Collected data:

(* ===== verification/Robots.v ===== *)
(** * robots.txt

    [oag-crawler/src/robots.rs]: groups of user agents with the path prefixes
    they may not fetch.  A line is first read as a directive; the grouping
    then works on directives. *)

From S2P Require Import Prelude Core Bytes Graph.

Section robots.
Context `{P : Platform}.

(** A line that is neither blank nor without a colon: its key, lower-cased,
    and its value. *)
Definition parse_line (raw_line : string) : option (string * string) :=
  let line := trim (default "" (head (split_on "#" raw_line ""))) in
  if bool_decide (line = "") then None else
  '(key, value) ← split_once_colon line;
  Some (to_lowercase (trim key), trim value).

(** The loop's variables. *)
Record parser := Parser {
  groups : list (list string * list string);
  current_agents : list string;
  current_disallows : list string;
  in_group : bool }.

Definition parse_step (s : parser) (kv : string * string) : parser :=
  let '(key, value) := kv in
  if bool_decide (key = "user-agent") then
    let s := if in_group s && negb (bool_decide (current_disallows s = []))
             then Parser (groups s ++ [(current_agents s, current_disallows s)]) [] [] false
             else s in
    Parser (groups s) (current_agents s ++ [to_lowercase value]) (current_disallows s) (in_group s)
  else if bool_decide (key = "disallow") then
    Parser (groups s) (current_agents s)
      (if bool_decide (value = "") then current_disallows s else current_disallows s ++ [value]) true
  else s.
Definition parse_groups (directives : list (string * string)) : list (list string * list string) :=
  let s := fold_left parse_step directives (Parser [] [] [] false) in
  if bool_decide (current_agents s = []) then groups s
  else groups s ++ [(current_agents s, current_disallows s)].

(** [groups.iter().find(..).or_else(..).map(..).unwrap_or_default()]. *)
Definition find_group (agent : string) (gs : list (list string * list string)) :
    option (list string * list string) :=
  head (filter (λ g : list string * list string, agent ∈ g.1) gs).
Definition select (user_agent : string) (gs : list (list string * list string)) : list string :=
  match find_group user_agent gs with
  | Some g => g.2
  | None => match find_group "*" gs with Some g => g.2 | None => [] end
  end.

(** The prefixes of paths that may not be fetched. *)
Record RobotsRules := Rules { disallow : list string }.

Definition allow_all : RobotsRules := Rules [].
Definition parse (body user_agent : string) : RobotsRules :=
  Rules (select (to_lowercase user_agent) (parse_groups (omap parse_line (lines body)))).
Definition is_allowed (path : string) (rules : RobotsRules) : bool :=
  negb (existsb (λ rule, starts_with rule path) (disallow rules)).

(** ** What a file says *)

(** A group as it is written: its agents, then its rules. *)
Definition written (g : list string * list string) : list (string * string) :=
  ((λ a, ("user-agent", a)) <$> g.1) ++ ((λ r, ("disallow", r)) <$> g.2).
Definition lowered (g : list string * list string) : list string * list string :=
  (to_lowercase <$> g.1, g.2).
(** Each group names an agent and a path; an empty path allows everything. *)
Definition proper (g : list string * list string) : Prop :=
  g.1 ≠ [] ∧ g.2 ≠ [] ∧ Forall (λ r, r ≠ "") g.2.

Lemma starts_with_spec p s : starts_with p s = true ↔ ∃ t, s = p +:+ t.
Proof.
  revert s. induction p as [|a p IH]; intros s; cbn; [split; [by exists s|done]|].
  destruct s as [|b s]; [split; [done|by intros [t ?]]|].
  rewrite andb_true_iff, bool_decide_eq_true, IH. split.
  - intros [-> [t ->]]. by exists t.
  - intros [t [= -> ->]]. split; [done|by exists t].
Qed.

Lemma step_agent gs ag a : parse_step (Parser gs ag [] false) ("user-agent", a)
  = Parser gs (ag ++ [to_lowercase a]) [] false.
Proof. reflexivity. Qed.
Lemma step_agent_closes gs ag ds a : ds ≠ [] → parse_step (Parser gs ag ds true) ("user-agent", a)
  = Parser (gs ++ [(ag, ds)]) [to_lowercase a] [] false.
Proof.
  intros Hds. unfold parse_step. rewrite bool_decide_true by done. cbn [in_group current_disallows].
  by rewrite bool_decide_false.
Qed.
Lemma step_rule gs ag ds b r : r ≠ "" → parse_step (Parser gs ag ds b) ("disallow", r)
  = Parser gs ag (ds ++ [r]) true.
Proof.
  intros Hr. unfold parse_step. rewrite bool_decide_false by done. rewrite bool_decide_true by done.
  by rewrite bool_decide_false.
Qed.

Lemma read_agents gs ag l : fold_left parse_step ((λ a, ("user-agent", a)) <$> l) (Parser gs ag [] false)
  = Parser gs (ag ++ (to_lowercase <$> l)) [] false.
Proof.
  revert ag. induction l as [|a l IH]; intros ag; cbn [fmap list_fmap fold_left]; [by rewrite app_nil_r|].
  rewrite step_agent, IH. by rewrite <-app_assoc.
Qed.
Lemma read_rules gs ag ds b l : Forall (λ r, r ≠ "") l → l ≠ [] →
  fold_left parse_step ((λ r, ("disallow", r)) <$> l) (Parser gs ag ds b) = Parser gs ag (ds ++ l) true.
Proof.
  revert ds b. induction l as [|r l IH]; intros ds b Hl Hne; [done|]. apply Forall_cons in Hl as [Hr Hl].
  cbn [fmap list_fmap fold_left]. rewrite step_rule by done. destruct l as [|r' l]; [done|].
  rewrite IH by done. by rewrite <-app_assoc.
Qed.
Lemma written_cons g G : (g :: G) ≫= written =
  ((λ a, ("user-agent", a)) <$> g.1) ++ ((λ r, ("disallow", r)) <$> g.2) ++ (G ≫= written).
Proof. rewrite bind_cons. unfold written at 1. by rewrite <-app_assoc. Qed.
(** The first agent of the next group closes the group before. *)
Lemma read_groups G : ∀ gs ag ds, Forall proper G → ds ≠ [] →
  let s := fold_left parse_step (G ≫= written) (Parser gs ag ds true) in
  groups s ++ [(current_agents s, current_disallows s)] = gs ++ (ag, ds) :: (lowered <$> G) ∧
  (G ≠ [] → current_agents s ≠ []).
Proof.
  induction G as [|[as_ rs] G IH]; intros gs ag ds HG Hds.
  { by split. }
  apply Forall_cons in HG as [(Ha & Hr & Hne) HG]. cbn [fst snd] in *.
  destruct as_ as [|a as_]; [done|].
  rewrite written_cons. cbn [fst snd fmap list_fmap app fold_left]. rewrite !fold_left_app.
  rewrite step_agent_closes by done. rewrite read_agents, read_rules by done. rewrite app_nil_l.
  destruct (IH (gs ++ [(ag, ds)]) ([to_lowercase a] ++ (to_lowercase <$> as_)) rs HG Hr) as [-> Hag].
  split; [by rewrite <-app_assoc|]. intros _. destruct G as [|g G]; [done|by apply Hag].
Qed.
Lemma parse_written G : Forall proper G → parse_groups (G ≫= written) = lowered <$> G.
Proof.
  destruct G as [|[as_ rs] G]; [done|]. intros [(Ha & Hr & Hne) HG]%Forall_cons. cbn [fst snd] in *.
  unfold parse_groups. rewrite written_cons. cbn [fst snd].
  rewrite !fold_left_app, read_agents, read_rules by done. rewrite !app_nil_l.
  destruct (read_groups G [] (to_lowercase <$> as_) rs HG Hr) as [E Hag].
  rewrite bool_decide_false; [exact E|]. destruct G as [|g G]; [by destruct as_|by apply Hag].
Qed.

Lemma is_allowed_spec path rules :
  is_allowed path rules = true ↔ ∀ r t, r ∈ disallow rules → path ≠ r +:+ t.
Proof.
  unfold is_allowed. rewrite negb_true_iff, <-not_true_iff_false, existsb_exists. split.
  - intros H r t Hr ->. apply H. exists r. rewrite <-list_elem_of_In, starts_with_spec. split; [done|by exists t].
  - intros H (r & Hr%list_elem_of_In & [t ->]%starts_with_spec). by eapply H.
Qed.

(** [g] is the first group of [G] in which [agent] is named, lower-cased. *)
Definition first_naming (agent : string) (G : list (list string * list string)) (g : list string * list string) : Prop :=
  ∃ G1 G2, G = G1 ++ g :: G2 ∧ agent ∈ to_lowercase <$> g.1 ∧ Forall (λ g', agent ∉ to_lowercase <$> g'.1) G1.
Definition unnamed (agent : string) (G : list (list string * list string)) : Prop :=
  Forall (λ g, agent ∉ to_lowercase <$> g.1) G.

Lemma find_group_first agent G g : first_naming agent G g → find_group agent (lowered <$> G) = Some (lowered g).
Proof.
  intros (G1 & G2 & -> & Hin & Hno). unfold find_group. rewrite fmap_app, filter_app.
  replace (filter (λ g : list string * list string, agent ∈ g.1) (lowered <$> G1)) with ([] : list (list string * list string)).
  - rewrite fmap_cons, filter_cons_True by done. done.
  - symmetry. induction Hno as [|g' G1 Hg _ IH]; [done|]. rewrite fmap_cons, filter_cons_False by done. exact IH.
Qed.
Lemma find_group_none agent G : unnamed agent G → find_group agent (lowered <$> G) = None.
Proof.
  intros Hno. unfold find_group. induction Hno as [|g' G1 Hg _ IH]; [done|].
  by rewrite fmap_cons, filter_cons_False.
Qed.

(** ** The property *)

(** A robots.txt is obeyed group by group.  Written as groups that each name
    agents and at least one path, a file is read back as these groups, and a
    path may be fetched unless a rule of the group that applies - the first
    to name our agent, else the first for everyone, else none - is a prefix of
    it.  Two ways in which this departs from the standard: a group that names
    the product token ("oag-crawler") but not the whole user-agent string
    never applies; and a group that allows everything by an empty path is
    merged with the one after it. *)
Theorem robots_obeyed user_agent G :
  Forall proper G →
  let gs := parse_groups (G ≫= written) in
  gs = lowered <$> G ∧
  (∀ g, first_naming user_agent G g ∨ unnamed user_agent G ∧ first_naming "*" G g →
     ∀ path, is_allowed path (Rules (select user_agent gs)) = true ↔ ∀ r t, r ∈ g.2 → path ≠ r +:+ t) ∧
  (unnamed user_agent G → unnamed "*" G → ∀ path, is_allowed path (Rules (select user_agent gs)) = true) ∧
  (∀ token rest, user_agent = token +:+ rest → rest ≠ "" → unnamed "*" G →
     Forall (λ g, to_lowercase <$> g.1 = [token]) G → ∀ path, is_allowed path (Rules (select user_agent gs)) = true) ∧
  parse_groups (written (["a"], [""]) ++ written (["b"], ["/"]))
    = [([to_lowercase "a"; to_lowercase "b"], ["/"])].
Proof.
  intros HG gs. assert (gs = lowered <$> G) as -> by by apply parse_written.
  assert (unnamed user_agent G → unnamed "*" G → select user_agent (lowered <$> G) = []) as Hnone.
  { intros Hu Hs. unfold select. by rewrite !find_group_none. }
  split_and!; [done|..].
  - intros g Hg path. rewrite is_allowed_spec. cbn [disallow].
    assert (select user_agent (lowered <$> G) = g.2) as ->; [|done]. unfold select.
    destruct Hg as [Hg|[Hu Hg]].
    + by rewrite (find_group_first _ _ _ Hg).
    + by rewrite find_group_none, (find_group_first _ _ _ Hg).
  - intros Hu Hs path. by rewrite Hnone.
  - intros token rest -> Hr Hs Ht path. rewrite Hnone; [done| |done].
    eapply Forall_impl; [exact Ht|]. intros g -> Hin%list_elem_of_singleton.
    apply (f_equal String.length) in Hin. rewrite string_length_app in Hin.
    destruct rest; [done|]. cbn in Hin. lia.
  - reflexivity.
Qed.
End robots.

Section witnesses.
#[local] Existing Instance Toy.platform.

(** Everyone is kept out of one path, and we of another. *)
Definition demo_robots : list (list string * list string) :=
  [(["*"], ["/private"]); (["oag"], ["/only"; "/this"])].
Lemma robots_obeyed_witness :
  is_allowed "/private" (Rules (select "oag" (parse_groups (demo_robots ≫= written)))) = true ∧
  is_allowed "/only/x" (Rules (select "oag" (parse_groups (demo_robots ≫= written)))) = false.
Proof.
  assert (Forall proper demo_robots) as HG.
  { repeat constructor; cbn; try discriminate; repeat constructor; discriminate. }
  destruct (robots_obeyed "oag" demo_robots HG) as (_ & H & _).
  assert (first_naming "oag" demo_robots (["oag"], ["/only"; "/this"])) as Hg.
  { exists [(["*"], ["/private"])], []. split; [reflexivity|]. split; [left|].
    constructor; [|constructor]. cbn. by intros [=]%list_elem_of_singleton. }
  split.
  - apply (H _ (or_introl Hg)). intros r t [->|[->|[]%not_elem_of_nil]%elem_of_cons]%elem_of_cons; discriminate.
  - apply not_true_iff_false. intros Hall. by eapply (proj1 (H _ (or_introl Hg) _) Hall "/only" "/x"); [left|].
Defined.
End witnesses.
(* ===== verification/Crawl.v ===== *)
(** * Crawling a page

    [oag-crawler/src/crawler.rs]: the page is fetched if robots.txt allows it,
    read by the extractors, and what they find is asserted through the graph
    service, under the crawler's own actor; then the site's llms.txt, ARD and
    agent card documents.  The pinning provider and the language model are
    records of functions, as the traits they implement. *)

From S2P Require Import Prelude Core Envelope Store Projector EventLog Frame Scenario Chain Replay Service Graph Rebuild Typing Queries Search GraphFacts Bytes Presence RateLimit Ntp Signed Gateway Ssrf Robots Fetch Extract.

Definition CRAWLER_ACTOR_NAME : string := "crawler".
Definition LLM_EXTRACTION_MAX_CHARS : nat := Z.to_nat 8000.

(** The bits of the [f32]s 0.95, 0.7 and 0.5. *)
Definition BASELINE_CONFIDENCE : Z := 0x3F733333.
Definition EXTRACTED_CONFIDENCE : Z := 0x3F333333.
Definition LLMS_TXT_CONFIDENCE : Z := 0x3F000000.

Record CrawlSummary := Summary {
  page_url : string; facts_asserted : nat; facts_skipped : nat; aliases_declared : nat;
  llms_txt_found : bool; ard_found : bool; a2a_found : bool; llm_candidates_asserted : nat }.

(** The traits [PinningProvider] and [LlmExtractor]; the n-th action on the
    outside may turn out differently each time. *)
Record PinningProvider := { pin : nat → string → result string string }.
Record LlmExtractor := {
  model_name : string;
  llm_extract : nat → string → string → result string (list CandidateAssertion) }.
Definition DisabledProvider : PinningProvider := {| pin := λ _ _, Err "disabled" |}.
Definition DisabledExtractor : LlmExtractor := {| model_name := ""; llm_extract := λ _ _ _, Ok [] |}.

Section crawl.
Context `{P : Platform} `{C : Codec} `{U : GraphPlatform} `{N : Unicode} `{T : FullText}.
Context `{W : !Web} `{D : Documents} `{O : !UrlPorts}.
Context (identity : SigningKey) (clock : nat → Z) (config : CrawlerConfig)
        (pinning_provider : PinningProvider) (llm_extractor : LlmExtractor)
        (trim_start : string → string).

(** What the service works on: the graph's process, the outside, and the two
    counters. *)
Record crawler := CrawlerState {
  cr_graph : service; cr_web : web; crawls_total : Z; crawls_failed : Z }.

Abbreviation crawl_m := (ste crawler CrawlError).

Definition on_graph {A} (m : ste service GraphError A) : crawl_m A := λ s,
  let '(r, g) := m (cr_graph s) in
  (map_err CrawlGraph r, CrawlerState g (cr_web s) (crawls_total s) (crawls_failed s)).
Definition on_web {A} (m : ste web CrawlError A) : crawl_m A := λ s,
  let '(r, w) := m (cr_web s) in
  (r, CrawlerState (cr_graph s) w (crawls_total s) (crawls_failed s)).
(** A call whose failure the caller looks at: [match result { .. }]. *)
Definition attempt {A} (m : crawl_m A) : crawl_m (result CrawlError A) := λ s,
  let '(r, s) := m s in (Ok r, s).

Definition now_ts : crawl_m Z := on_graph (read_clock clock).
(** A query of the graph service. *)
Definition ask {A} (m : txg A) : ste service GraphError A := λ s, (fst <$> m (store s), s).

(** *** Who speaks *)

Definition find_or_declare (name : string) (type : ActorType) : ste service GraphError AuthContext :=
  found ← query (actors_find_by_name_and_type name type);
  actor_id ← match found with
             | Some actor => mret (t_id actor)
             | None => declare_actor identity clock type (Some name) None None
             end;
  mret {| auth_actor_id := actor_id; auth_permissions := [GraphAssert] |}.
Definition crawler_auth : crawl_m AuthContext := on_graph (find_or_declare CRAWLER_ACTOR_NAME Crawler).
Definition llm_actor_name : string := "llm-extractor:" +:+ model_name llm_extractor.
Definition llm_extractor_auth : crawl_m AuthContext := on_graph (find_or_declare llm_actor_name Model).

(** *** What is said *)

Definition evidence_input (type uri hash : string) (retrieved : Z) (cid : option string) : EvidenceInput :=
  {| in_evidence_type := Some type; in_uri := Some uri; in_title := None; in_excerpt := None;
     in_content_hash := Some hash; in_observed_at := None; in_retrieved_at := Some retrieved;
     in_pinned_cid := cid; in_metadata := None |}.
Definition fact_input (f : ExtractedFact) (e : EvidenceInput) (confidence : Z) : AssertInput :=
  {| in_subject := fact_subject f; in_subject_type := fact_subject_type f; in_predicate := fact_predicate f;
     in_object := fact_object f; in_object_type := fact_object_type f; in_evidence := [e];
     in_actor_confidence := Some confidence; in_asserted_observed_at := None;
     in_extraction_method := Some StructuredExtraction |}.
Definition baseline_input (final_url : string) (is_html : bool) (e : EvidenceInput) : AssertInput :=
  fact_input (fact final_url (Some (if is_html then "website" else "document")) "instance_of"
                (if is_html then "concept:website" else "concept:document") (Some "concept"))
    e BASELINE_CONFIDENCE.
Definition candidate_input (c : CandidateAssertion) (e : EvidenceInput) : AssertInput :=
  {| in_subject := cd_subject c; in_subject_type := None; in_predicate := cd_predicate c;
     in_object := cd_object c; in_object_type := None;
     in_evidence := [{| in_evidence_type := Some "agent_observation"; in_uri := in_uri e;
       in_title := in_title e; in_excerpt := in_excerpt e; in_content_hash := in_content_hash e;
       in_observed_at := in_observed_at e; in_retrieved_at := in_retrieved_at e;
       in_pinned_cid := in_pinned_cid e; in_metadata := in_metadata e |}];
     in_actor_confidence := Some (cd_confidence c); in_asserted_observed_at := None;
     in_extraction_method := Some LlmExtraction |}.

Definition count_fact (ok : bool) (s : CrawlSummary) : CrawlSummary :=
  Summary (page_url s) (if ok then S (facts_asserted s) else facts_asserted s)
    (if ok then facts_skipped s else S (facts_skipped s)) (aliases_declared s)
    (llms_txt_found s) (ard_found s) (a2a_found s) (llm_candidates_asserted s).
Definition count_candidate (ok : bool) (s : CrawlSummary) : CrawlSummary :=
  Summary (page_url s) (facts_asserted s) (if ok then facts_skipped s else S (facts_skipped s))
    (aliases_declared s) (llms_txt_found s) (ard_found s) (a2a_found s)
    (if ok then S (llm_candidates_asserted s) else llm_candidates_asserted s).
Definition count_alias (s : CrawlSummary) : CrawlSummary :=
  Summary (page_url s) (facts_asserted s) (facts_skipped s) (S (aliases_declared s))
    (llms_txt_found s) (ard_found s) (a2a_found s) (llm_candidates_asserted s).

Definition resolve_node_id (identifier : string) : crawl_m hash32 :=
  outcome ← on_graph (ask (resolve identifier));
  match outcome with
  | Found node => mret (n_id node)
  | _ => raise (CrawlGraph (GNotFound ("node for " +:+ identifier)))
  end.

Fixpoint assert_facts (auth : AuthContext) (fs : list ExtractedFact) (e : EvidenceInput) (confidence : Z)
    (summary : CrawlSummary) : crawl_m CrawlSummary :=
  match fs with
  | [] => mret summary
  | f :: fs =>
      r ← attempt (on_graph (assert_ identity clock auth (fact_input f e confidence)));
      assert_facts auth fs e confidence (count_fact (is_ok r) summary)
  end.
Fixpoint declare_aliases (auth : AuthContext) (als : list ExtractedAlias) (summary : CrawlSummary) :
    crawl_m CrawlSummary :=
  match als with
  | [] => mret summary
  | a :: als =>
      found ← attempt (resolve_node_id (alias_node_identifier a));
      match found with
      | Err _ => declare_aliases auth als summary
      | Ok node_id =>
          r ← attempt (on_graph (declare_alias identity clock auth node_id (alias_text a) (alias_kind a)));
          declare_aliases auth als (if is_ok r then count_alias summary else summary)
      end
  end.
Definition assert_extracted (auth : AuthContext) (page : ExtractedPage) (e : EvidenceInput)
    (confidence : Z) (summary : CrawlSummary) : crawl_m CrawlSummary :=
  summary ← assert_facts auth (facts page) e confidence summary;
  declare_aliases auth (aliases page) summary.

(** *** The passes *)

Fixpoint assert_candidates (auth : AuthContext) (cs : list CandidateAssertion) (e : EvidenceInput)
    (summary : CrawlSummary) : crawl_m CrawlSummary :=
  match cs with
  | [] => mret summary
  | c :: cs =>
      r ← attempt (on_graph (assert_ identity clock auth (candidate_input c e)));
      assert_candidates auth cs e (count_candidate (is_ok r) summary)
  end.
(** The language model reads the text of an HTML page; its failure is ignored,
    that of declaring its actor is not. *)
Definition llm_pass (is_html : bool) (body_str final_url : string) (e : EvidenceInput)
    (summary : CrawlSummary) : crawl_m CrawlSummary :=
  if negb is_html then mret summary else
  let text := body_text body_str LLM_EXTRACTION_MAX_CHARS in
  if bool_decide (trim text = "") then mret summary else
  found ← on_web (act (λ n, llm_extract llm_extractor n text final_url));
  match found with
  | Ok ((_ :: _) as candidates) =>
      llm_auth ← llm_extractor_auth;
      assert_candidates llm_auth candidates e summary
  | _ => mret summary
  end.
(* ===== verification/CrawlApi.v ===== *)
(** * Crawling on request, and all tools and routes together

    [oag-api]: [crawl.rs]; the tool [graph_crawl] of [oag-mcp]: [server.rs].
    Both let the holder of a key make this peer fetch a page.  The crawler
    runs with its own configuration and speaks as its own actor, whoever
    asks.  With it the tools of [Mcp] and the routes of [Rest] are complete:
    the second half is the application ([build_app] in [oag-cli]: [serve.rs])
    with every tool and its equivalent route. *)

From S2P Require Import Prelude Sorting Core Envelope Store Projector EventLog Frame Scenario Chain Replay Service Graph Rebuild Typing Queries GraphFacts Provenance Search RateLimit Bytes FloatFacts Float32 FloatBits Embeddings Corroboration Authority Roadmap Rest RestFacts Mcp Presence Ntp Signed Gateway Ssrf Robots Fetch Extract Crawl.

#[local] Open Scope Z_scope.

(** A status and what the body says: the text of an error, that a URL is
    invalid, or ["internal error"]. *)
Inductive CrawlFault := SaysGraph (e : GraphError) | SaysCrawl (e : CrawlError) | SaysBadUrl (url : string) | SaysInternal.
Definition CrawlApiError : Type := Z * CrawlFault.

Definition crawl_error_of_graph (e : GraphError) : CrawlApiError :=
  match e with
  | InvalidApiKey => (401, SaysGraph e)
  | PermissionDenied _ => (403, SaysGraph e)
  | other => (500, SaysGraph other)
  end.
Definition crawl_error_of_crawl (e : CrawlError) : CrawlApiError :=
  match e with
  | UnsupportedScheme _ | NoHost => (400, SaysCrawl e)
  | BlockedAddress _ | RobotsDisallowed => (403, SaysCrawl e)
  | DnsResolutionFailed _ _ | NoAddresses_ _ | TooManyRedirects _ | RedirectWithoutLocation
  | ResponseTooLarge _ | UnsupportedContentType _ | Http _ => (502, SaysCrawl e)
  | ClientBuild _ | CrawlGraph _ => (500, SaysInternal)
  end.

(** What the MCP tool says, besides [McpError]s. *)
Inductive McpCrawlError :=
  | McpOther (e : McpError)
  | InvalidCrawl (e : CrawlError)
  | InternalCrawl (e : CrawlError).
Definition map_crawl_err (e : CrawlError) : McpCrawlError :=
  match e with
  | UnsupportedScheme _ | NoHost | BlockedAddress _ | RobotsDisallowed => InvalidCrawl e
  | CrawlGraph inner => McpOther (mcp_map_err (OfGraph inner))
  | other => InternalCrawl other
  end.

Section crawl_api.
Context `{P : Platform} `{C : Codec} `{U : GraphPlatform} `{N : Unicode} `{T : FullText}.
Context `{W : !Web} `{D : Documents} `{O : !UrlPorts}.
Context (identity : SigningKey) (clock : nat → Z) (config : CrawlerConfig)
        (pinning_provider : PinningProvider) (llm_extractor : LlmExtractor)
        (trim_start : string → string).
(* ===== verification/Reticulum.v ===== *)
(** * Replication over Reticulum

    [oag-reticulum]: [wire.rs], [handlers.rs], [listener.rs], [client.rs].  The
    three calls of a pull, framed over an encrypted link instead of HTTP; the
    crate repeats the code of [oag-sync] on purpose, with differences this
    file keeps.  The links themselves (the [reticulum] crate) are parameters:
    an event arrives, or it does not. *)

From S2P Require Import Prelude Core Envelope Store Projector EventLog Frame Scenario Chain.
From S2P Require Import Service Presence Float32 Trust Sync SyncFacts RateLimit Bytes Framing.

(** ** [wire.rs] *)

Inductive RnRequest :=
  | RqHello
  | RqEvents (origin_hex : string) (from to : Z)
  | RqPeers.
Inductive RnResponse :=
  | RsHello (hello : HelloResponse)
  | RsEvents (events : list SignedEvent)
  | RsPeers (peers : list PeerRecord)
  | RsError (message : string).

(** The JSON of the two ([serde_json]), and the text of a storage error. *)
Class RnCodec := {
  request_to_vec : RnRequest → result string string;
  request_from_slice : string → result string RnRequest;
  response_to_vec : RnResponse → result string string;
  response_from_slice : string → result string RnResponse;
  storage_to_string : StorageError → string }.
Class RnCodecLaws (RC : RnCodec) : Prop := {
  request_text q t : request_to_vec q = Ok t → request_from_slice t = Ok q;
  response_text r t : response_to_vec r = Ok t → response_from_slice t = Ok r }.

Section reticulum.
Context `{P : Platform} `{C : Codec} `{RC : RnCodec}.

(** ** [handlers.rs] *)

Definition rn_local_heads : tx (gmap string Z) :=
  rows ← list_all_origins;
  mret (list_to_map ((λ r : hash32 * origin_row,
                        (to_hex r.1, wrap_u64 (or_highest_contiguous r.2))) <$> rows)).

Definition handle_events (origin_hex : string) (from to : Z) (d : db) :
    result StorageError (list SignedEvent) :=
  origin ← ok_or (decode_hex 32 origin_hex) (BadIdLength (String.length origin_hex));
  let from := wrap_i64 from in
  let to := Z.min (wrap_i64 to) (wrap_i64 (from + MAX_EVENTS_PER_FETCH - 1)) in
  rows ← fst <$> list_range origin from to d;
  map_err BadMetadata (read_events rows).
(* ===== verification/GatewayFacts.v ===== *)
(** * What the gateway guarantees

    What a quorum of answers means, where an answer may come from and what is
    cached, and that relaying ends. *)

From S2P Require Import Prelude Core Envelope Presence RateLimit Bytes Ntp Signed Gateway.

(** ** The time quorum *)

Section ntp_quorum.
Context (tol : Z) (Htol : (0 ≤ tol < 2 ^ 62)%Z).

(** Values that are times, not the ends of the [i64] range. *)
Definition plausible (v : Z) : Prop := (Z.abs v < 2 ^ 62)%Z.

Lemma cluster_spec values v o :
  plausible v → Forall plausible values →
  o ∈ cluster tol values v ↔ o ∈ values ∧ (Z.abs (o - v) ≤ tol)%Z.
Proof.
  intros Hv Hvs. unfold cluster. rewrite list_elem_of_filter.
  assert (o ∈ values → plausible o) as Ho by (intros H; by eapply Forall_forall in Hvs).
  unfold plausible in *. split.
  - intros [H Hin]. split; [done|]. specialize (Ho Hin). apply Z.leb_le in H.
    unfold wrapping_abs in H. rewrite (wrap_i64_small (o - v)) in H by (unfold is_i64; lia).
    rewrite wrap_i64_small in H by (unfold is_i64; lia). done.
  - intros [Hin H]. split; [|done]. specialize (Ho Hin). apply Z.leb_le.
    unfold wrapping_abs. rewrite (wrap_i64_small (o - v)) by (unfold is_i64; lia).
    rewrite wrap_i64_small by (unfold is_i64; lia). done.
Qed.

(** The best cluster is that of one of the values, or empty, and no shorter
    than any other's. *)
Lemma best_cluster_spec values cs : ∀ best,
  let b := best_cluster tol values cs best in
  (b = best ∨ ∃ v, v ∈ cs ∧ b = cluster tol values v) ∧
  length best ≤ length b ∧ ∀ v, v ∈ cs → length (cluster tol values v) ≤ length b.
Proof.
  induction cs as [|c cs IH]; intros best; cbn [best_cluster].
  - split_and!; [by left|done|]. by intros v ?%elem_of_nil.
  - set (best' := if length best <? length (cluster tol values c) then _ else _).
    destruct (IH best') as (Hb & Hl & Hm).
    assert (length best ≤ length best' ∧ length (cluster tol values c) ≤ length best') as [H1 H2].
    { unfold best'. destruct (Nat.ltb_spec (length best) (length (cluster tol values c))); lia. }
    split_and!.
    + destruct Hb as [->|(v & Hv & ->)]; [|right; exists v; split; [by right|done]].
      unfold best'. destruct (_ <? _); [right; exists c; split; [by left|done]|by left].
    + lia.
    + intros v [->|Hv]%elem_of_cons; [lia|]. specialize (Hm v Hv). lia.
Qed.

> _WHAT YOU SHOULD DO_
The entries above hold a line with "InvalidCrawl (e : CrawlError)" and a later line with "(** The JSON". Write out exactly those lines and all lines between, nothing more.

> _RESPONSE TO THE EXERCISE_
  | InvalidCrawl (e : CrawlError)
  | InternalCrawl (e : CrawlError).
Definition map_crawl_err (e : CrawlError) : McpCrawlError :=
  match e with
  | UnsupportedScheme _ | NoHost | BlockedAddress _ | RobotsDisallowed => InvalidCrawl e
  | CrawlGraph inner => McpOther (mcp_map_err (OfGraph inner))
  | other => InternalCrawl other
  end.

Section crawl_api.
Context `{P : Platform} `{C : Codec} `{U : GraphPlatform} `{N : Unicode} `{T : FullText}.
Context `{W : !Web} `{D : Documents} `{O : !UrlPorts}.
Context (identity : SigningKey) (clock : nat → Z) (config : CrawlerConfig)
        (pinning_provider : PinningProvider) (llm_extractor : LlmExtractor)
        (trim_start : string → string).
(* ===== verification/Reticulum.v ===== *)
(** * Replication over Reticulum

    [oag-reticulum]: [wire.rs], [handlers.rs], [listener.rs], [client.rs].  The
    three calls of a pull, framed over an encrypted link instead of HTTP; the
    crate repeats the code of [oag-sync] on purpose, with differences this
    file keeps.  The links themselves (the [reticulum] crate) are parameters:
    an event arrives, or it does not. *)

From S2P Require Import Prelude Core Envelope Store Projector EventLog Frame Scenario Chain.
From S2P Require Import Service Presence Float32 Trust Sync SyncFacts RateLimit Bytes Framing.

(** ** [wire.rs] *)

Inductive RnRequest :=
  | RqHello
  | RqEvents (origin_hex : string) (from to : Z)
  | RqPeers.
Inductive RnResponse :=
  | RsHello (hello : HelloResponse)
  | RsEvents (events : list SignedEvent)
  | RsPeers (peers : list PeerRecord)
  | RsError (message : string).

(** The JSON of the two ([serde_json]), and the text of a storage error. *)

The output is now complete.